## Activity
From the records, return each line that has the word "data" in it.
Entries provided START
(** C10. Called without a cache key, or with an empty one, the wrapper is
    the wrapped function: that function is run in the world as it is, the
    result and the world it leaves are the result and the world of the
    call, and the shelf is neither consulted nor written, so that it holds
    after the call what it held before whenever the function itself leaves
    it alone. *)
Theorem cached_no_key_frame {A} (func : A -> M pyval) cache_key args w :
  cache_key = None \/ cache_key = Some EmptyString ->
  cached func cache_key args w = func args w
  /\ (cache_db (snd (func args w)) = cache_db w ->
      cache_db (snd (cached func cache_key args w)) = cache_db w).
Proof.
  intros Hkey. apply key_given_none_inv in Hkey.
  rewrite (cached_without_key func cache_key args Hkey). tauto.
Qed.

(** The three decorated functions leave the shelf alone. *)
Lemma get_completion_text_cache loads backend kw w :
  cache_db (snd (get_completion_text loads backend kw w)) = cache_db w.
Proof. reflexivity. Qed.

Lemma get_image_cache backend image_prompt w :
  cache_db (snd (get_image backend image_prompt w)) = cache_db w.
Proof. reflexivity. Qed.

Lemma compress_image_cache quantize data w :
  cache_db (snd (compress_image quantize data w)) = cache_db w.
Proof. destruct data; reflexivity. Qed.

Lemma cached_no_key_frame_witness :
  cached (get_image still_image) None "An engraving" one_entry_world
  = get_image still_image "An engraving" one_entry_world
  /\ (cache_db (snd (get_image still_image "An engraving" one_entry_world))
      = cache_db one_entry_world ->
      cache_db (snd (cached (get_image still_image) None "An engraving" one_entry_world))
      = cache_db one_entry_world).
Proof.
  apply (cached_no_key_frame (get_image still_image) None "An engraving" one_entry_world).
  left. reflexivity.
Defined.

(** ** Remote call adapter *)

Lemma unwrap_items_only v : unwrap_items (PDict [("items", v)]) = Ok v.
Proof. reflexivity. Qed.

Section AdapterProperties.

Variable partial_json_loads : string -> pyres pyval.

Lemma tool_output_items c v :
  wraps_items partial_json_loads c v -> tool_output partial_json_loads c = Ok v.
Proof.
  intros (arguments & more & Hcalls & Hloads). unfold tool_output.
  rewrite Hcalls, Hloads. reflexivity.
Qed.

Lemma mapM_tool_output_items choices values :
  Forall2 (wraps_items partial_json_loads) choices values ->
  mapM_res (tool_output partial_json_loads) choices = Ok values.
Proof.
  induction 1 as [|c v choices values Hc _ IH]; [reflexivity|].
  cbn [mapM_res]. rewrite (tool_output_items c v Hc). cbn [rbind]. rewrite IH. reflexivity.
Qed.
Entries provided END
## Answer box
Lemma compress_image_cache quantize data w :
  cache_db (snd (compress_image quantize data w)) = cache_db w.
Proof. destruct data; reflexivity. Qed.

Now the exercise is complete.